As we move towards the post-2015 era, what are some of the major challenges to implementing equitable health systems?
Dave: There are a number of barriers to reaching the poor, but the challenges now in a post-2015 era are essentially the same ones that have existed all along, but require renewed determination and careful planning to address.
Some of the major challenges include, expense, distance, and lack of knowledge on the part of poor populations about sickness and disease and the benefits of preventative care. Often, the poor don’t come forward due to discrimination, live in isolated rural areas that are hard to reach, and don’t have the financial resources to pay for these services.
It is also inherently difficult to identify the poor, particularly since they are often undocumented and living in the informal sector. Choosing the criteria and methods to identify and select target populations and effectively delivering benefits to them are both major challenges.
Finally, it takes a lot of political will to focus on the poor, something that can be potentially controversial in terms of favoring one group over others. It can be done, but it’s not easy.
Are there any specific countries you look to as successful case studies that exemplify equitable approaches?
Dave: First I want to caveat by saying that I am reluctant to generalize and say these can be exactly replicated, but there are certainly very important lessons to be drawn from two specific programs we discussed in our paper that were implemented successfully in Brazil and Mexico. These two programs showed it was possible to reach the poor if programs are designed effectively to do so from the beginning.

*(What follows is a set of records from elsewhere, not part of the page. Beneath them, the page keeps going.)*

(* ===== verification/PoolOps.v ===== *)
(** * PoolOps: day-2 changes of a cluster (pkg/webhook/cspc_operations.go)

    On an update request the webhook compares the stored CStorPoolCluster with
    the new one: pools may be removed only when no volume replica lives on
    them, raid groups may not disappear, devices may be replaced one per group
    and the pool may grow.  A replacement also creates (or annotates) the claim
    of the incoming device.  Functions that only read are functions of the
    world; [ClaimBD] and what calls it are computations on it. *)

From stdpp Require Import base gmap strings list sets pretty.
From Stdlib Require Import ZArith Lia.
From S2P Require Import Prelude Api Memory Webhook.

Definition dataRG : string := "data".
Definition writeCacheRG : string := "writeCache".

(** ** Capacities (pkg/webhook/util.go) *)

Definition byte_unit : Z := 1024.

(** [for val := b / unit; val >= unit; val /= unit { div *= unit; index++ }] with
    uint64 wrap-around; the fuel bounds the number of iterations. *)
Fixpoint byteCount_loop (fuel : nat) (val div index : Z) : outcome (Z * Z) :=
  match fuel with
  | O => Panic "out of fuel"
  | S fuel' =>
      if (val >=? byte_unit)%Z
      then byteCount_loop fuel' (val / byte_unit) ((div * byte_unit) mod 2 ^ 64) (index + 1)
      else Ret (div, index)
  end.

Definition ByteCount (b : Z) : outcome string :=
  if (b <? byte_unit)%Z then Ret (pretty b +:+ "B")
  else
    let* (div, index) := byteCount_loop 8 (b / byte_unit) byte_unit 0 in
    match bytes "KMGTPE" !! Z.to_nat index with
    | Some c => Ret (pretty (b / div)%Z +:+ String c "")
    | None => Panic "index out of range"
    end.

(** ** Comparing raid groups *)

Definition bd_set (rg : RaidGroup) : gset string := names (rg_bds rg).

(** hasCommonDataBlockDevicce *)
Definition hasCommonDataBlockDevicce (oldPoolSpec newPoolSpec : PoolSpec) : bool :=
  let bdMap := names (rgs_bds (DataRaidGroups oldPoolSpec)) in
  existsb (λ newRG, existsb (has bdMap) (rg_bds newRG)) (DataRaidGroups newPoolSpec).

Definition validateRaidGroupChanges (oldRg newRg : RaidGroup) (oldRgType : string) : result () :=
  let n := length (CStorPoolInstanceBlockDevices newRg) in
  let o := length (CStorPoolInstanceBlockDevices oldRg) in
  if bool_decide (n < o) then
    Err (Errorf "removing block device from %s raid group is not valid operation" [oldRgType])
  else if negb (bool_decide (oldRgType = PoolStriped)) && bool_decide (o < n) then
    Err (Errorf "adding block devices to existing %s raid group is not valid operation" [oldRgType])
  else OK tt.

Definition IsRaidGroupCommon (rgOld rgNew : RaidGroup) : bool :=
  existsb (has (bd_set rgOld)) (rg_bds rgNew).

Definition GetNumberOfDiskReplaced (newRG oldRG : RaidGroup) : nat :=
  foldl (λ count newBD, if has (bd_set oldRG) newBD then count else S count) 0 (rg_bds newRG).

Definition IsBlockDeviceReplacementCase (newRaidGroup oldRaidGroup : RaidGroup) : bool :=
  bool_decide (1 ≤ GetNumberOfDiskReplaced newRaidGroup oldRaidGroup).

Definition IsMoreThanOneDiskReplaced (newRG oldRG : RaidGroup) : bool :=
  bool_decide (1 < GetNumberOfDiskReplaced newRG oldRG).

(** The map of at most one incoming device to the device it replaces; a device
    that is not found is the empty name. *)
Definition GetNewBDFromRaidGroups (newRG oldRG : RaidGroup) : gmap string string :=
  let newBD := default "" (first_such (λ b, negb (has (bd_set oldRG) b)) (rg_bds newRG)) in
  let oldBD := default "" (first_such (λ b, negb (has (bd_set newRG) b)) (rg_bds oldRG)) in
  {[newBD := oldBD]}.

Definition getNewBDsFromStripeSpec (oldRg newRg : RaidGroup) : list string :=
  filter (λ b, has (bd_set oldRg) b = false) (rg_bds newRg).

Definition getBDsFromRaidGroups (rgs : list RaidGroup) : list string := rgs ≫= rg_bds.

Definition getExpandedRaidGroups (raidGroups oldRaidGroups : list RaidGroup) : list RaidGroup :=
  filter (λ newRg, existsb (λ oldRg, IsRaidGroupCommon oldRg newRg) oldRaidGroups = false) raidGroups.

(** raidGroups: old groups and, at the same index, the new group that shares a
    device with it. *)
Record raidGroups := {
  oldRaidGroups : list RaidGroup;
  newRaidGroups : list RaidGroup;
  rgType : string;
}.

(** The loop that pairs the old groups of one kind with the new ones. *)
Fixpoint pair_groups (olds news : list RaidGroup) (rgs : raidGroups) : result raidGroups :=
  match olds with
  | [] => OK rgs
  | oldRg :: olds' =>
      match first_such (IsRaidGroupCommon oldRg) news with
      | Some newRg =>
          pair_groups olds' news
            {| oldRaidGroups := oldRaidGroups rgs ++ [oldRg];
               newRaidGroups := newRaidGroups rgs ++ [newRg]; rgType := rgType rgs |}
      | None => Err (Errorf "removing raid group from pool spec is invalid operation" [])
      end
  end.

Definition getIndexedCommonRaidGroups (oldPoolSpec newPoolSpec : PoolSpec)
  : result (gmap string raidGroups) :=
  let oldConfig := ps_PoolConfig oldPoolSpec in
  match pair_groups (DataRaidGroups oldPoolSpec) (DataRaidGroups newPoolSpec)
          {| oldRaidGroups := []; newRaidGroups := []; rgType := DataRaidGroupType oldConfig |} with
  | Err e => Err e
  | OK data =>
      match pair_groups (WriteCacheRaidGroups oldPoolSpec) (WriteCacheRaidGroups newPoolSpec)
              {| oldRaidGroups := []; newRaidGroups := [];
                 rgType := WriteCacheGroupType oldConfig |} with
      | Err e => Err e
      | OK wc => OK {[ dataRG := data; writeCacheRG := wc ]}
      end
  end.

(** getAllowedTagMap: the allowed tags, as they are written between the commas. *)
Definition getAllowedTagMap `{OpenebsApi} (cspcAnnotation : gmap string string) : gset string :=
  let allowedTags := label cspcAnnotation OpenEBSAllowedBDTagKey in
  if bool_decide (TrimSpace allowedTags = "") then ∅
  else names (filter (λ v, TrimSpace v ≠ "") (split_on (Ascii.ascii_of_nat 44) allowedTags)).

(** ** Pool operations on a world *)

Record PoolOperations := { OldCSPC : CStorPoolCluster; NewCSPC : CStorPoolCluster }.

Record poolspecs := { oldSpec : list PoolSpec; newSpec : list PoolSpec }.

Section pool_operations.
Context {W : Type} `{GoRuntime} `{OpenebsApi}.
Context `{!ResourceClient W Node} `{!ResourceClient W BlockDevice}
  `{!ResourceClient W BlockDeviceClaim} `{!ResourceClient W CStorPoolInstance}
  `{!ResourceClient W CStorPoolCluster} `{!ResourceClient W CStorVolumeReplica}.
Implicit Types (w : W) (pOps : PoolOperations).

(** *** Matching the pools of the two specifications *)

(** The inner loop: the first new pool on the node (or with a common device). *)
Fixpoint common_pool (w : W) (oldNodeName : option string) (oldPoolSpec : PoolSpec)
  (news : list PoolSpec) : outcome (result (option PoolSpec)) :=
  match news with
  | [] => Ret (OK None)
  | newPoolSpec :: news' =>
      match oldNodeName with
      | Some oldNodeName' =>
          let* r := GetHostNameFromLabelSelector w (NodeSelector newPoolSpec) in
          match r with
          | Err err => Ret (Err err)
          | OK newNodeName =>
              if bool_decide (oldNodeName' = newNodeName) then Ret (OK (Some newPoolSpec))
              else common_pool w oldNodeName oldPoolSpec news'
          end
      | None =>
          if hasCommonDataBlockDevicce oldPoolSpec newPoolSpec then Ret (OK (Some newPoolSpec))
          else common_pool w oldNodeName oldPoolSpec news'
      end
  end.

Fixpoint common_pools (w : W) (olds news : list PoolSpec) (acc : poolspecs)
  : outcome (result poolspecs) :=
  match olds with
  | [] => Ret (OK acc)
  | oldPoolSpec :: olds' =>
      let* selector := getLabelSelectorString (NodeSelector oldPoolSpec) in
      match rList (Obj:=Node) w "" selector with
      | Err err => Ret (Err (Wrapf err "failed to get node list from the node selector" []))
      | OK (_ :: _ :: _) =>
          Ret (Err (Errorf "invalid no.of nodes %d from the given node selectors: %v" []))
      | OK nodes =>
          (* isNodeExist, oldNodeName *)
          let oldNodeName := name <$> head nodes in
          let* r := common_pool w oldNodeName oldPoolSpec news in
          match r with
          | Err err => Ret (Err err)
          | OK None => common_pools w olds' news acc
          | OK (Some newPoolSpec) =>
              common_pools w olds' news
                {| oldSpec := oldSpec acc ++ [oldPoolSpec];
                   newSpec := newSpec acc ++ [newPoolSpec] |}
          end
      end
  end.
(** ** Admission of a volume update *)

(** When an update of a volume configuration is safe: the volume keeps its
    provisioned size and replica count, no pool is named twice, its pools change by
    additions or by one removal, while it is bound and not already scaling. *)
Record cvc_change_ok `{VolumeApi} (old new : CStorVolumeConfig) : Prop := {
  co_count : cvc_Provision_ReplicaCount new = cvc_Provision_ReplicaCount old;
  co_capacity : cvc_Provision_Capacity new = cvc_Provision_Capacity old;
  co_spec : NoDup (cvc_Policy_ReplicaPoolInfo new);
  co_status : NoDup (cvc_Status_PoolInfo new);
  co_pools : pools_changed (cvc_Status_PoolInfo old) (cvc_Policy_ReplicaPoolInfo new);
  co_bound : cvc_Status_Phase old = CStorVolumeConfigPhaseBound ∨
             cvc_Status_Phase new = CStorVolumeConfigPhaseBound ∨
             length (cvc_Policy_ReplicaPoolInfo new) = length (cvc_Status_PoolInfo old);
  co_scaling : length (cvc_Policy_ReplicaPoolInfo old) = length (cvc_Status_PoolInfo old) ∨
               length (cvc_Policy_ReplicaPoolInfo new) = length (cvc_Policy_ReplicaPoolInfo old);
}.

Section volume_admission.
Context {W : Type} `{VolumeApiLaws}.
Context `{!ResourceClient W CStorVolumeConfig} `{!ResourceClient W CStorVolume}
  `{!ResourceClient W PersistentVolumeClaim}.

Lemma validatePoolListChanges_OK old new :
  validatePoolListChanges old new = OK tt ↔
  (cvc_Status_Phase old = CStorVolumeConfigPhaseBound ∨
   cvc_Status_Phase new = CStorVolumeConfigPhaseBound ∨
   length (cvc_Policy_ReplicaPoolInfo new) = length (cvc_Status_PoolInfo old)) ∧
  pools_tested (cvc_Status_PoolInfo old) (cvc_Policy_ReplicaPoolInfo new).
Proof.
  unfold validatePoolListChanges, pools_tested. rewrite desired_pool_names, ListDiff_spec.
  set (f := filter _ _). clearbody f.
  destruct f as [|? [|? ?]]; repeat case_bool_decide; cbn in *; naive_solver lia.
Qed.

Lemma validateReplicaScaling_OK old new :
  validateReplicaScaling old new = OK tt ↔
  length (cvc_Policy_ReplicaPoolInfo old) = length (cvc_Status_PoolInfo old) ∨
  length (cvc_Policy_ReplicaPoolInfo new) = length (cvc_Policy_ReplicaPoolInfo old).
Proof.
  unfold validateReplicaScaling, isScalingInProgress.
  repeat case_bool_decide; cbn; naive_solver lia.
Qed.

Lemma validatePoolNames_OK new :
  validatePoolNames new = OK tt ↔
  NoDup (cvc_Policy_ReplicaPoolInfo new) ∧ NoDup (cvc_Status_PoolInfo new).
Proof.
  unfold validatePoolNames. rewrite desired_pool_names, <-!IsUniqueList_spec.
  destruct (IsUniqueList _), (IsUniqueList _); cbn; naive_solver.
Qed.

Lemma run_validations_OK fs old new :
  run_validations fs old new = OK tt ↔
  Forall (λ f, f old new = OK tt) fs ∧ validatePoolNames new = OK tt.
Proof.
  induction fs as [|f fs IH]; cbn; [naive_solver|].
  rewrite Forall_cons. destruct (f old new) as [[]|]; naive_solver.
Qed.

Lemma validateCVCSpecChanges_OK old new :
  NoDup (cvc_Status_PoolInfo old) →
  validateCVCSpecChanges old new = OK tt ↔ cvc_change_ok old new.
Proof.
  intros Hnd. unfold validateCVCSpecChanges. rewrite run_validations_OK.
  rewrite !Forall_cons, validatePoolListChanges_OK, validateReplicaScaling_OK,
    validatePoolNames_OK.
  unfold validateReplicaCount, validateProvisionedCapacity.
  destruct (Z.eqb_spec (cvc_Provision_ReplicaCount old) (cvc_Provision_ReplicaCount new));
    destruct (Z.eqb_spec (cvc_Provision_Capacity new) (cvc_Provision_Capacity old)); cbn;
    (split; [intros ((?&?&[??]&?&?)&?&?)|intros []]); try congruence.
  - split; try done. by apply pools_tested_changed.
  - repeat split; try done. by apply pools_tested_changed.
Qed.

Lemma validateCVCUpdateRequest_exact w ar old new :
  ar_cvc ar = OK new → rGet w (namespace new) (name new) = OK old →
  NoDup (cvc_Status_PoolInfo old) →
  Allowed (validateCVCUpdateRequest w ar) = true ↔ cvc_change_ok old new.
Proof.
  intros Hdec Hget Hnd. unfold validateCVCUpdateRequest. rewrite Hdec, Hget.
  rewrite <-(validateCVCSpecChanges_OK _ _ Hnd).
  destruct (validateCVCSpecChanges old new) as [[]|]; cbn; naive_solver.
Qed.

(** ** Admission of a claim deletion *)

Lemma validatePVCDeleteRequest_exact w req :
  Allowed (validatePVCDeleteRequest w req) = true ↔
  req_name req = "" ∨ ∃ pvc : PersistentVolumeClaim,
    rGet w (req_namespace req) (req_name req) = OK pvc ∧
    (om_namespace (pvc_meta pvc) ∈ ignoredNamespaces ∨
     rList (Obj:=CStorVolume) w "" (source_volume_label pvc) = OK [] ∧
     rList (Obj:=CStorVolumeConfig) w "" (source_volume_label pvc) = OK []).
Proof.
  unfold validatePVCDeleteRequest, validationRequired, admissionRequired.
  case_bool_decide as Hn; [naive_solver|].
  destruct (rGet _ _ _) as [pvc|] eqn:Hg; [|naive_solver].
  destruct (existsb _ _) eqn:He; cbn [negb].
  { split; [|done]. intros _. right. exists pvc. split; [done|]. left.
    apply existsb_exists in He as (ns & Hin & ->%bool_decide_eq_true). by apply list_elem_of_In. }
  assert (om_namespace (pvc_meta pvc) ∉ ignoredNamespaces) as Hns.
  { intros Hin. apply not_true_iff_false in He. apply He, existsb_exists.
    exists (om_namespace (pvc_meta pvc)). by rewrite <-list_elem_of_In, bool_decide_eq_true. }
  unfold getCstorVolumes, getCstorVolumeClaims.
  destruct (rList (Obj:=CStorVolume) _ _ _) as [[|v vs]|] eqn:H1;
    [|split; [done|]; intros [?|(? & [= <-] & [?|[??]])]; congruence..].
  destruct (rList (Obj:=CStorVolumeConfig) _ _ _) as [[|v vs]|] eqn:H2;
    [|split; [done|]; intros [?|(? & [= <-] & [?|[??]])]; congruence..].
  split; [intros _; right; by eauto|done].
Qed.
End volume_admission.
Lemma advanced_instance ac ac' p n c : advanced ac ac' → instance_of ac' p n c → instance_of ac p n c.
Proof. intros (E1 & E2 & _). unfold instance_of, buildLabelsForCSPI. by rewrite E1, E2. Qed.

Lemma advanced_step ac ac' w w' : advanced ac ac' → claim_step ac' w w' → claim_step ac w w'.
Proof.
  intros (E1 & E2 & _) Hs. inversion Hs as [w0 bd o bdc Hg Hc Ht Hf]; subst.
  unfold tag_allowed, claim_for in *. rewrite E2 in *. rewrite E1 in *. by econstructor.
Qed.

Lemma GetCSPISpec_OK `{!OpenebsApiLaws} ac w c ac' w' :
  GetCSPISpec ac w = (Ret (OK c, ac'), w') →
  ∃ p n, SelectNode w ac = Ret (OK (p, n), ac') ∧ w' = (rand_String 4 w).2 ∧
    Forall (claimed_by w' ac) (pool_bds p) ∧ instance_of ac p n c.
Proof.
  unfold GetCSPISpec, mbind, M_bind, lift, rand_string, call.
  destruct (SelectNode w ac) as [[[[p n]|e] ac1]|s] eqn:Hsel; [|by intros [? _]%mret_run|done].
  case_bool_decide; [by intros [? _]%mret_run|].
  destruct (rand_String 4 w) as [s w2] eqn:Er.
  destruct (ClaimBDsForNode ac1 (GetBDListForNode p) w2) as [[[[]|e]|why] w3] eqn:Hc;
    [|by intros [? _]%mret_run|done].
  intros [Heq ->]%mret_run. injection Heq as -> ->.
  apply ClaimBDsForNode_OK in Hc as [-> Hc]. pose proof (SelectNode_advanced _ _ _ _ Hsel).
  exists p, n. split_and!; [done|done| |].
  - eapply Forall_impl; [exact Hc|]. intros bd. by apply advanced_claimed.
  - eapply advanced_instance; [done|].
    set (a := {| ca_name := _ |}). pose proof (build_cspi_spec a) as Hsp.
    destruct (build_cspi_meta a) as [Hnm Hns]. pose proof (build_cspi_labels a) as Hl.
    case_bool_decide; unfold instance_of; [|split_and!; [done|done|by exists s|done]].
    destruct (cspi_WithAnnotations_meta {[OpenEBSDisableReconcileLabelKey := "true"]}
      (build_cspi a)) as (-> & -> & ->). rewrite cspi_WithAnnotations_spec.
    split_and!; [done|done|by exists s|done].
Qed.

The Brazil Family Health Program, first implemented in 1994, did this through geographic targeting that involved a phased roll out that started in the most deprived municipalities, and only later expanded to better off areas.
Mexico’s Popular Insurance initiative, launched in 2004, sought to extend insurance to those not covered and utilized an existing cash transfer program called Oportunidades, using that program’s existing list of beneficiaries to effectively identify the poor and target the insurance program to those individuals first.
The main lesson here for planners and policy implementers is to go the social welfare ministry, collaborate and see what their experience has been in identifying poor populations.
What is one piece of advice you would give to the decision makers and planners in developing countries on successfully achieving an equitable approach to universal health coverage?
Dave: Well, there are actually several major pieces of advice I would give. First, I would tell them that just because you have adopted universal coverage as a goal, don’t assume your system is equitable in its approach. Second, there are plenty of countries that have done so successfully, so, while not generalizing, look to those examples and try to think about ways of adopting existing pro-poor approaches to your own country’s context. Finally, monitor what you’ve done and put systems in place to evaluate programs for their equity to ensure there is a continued focus on it and ability to learn what works and what doesn’t in terms of reaching poor populations.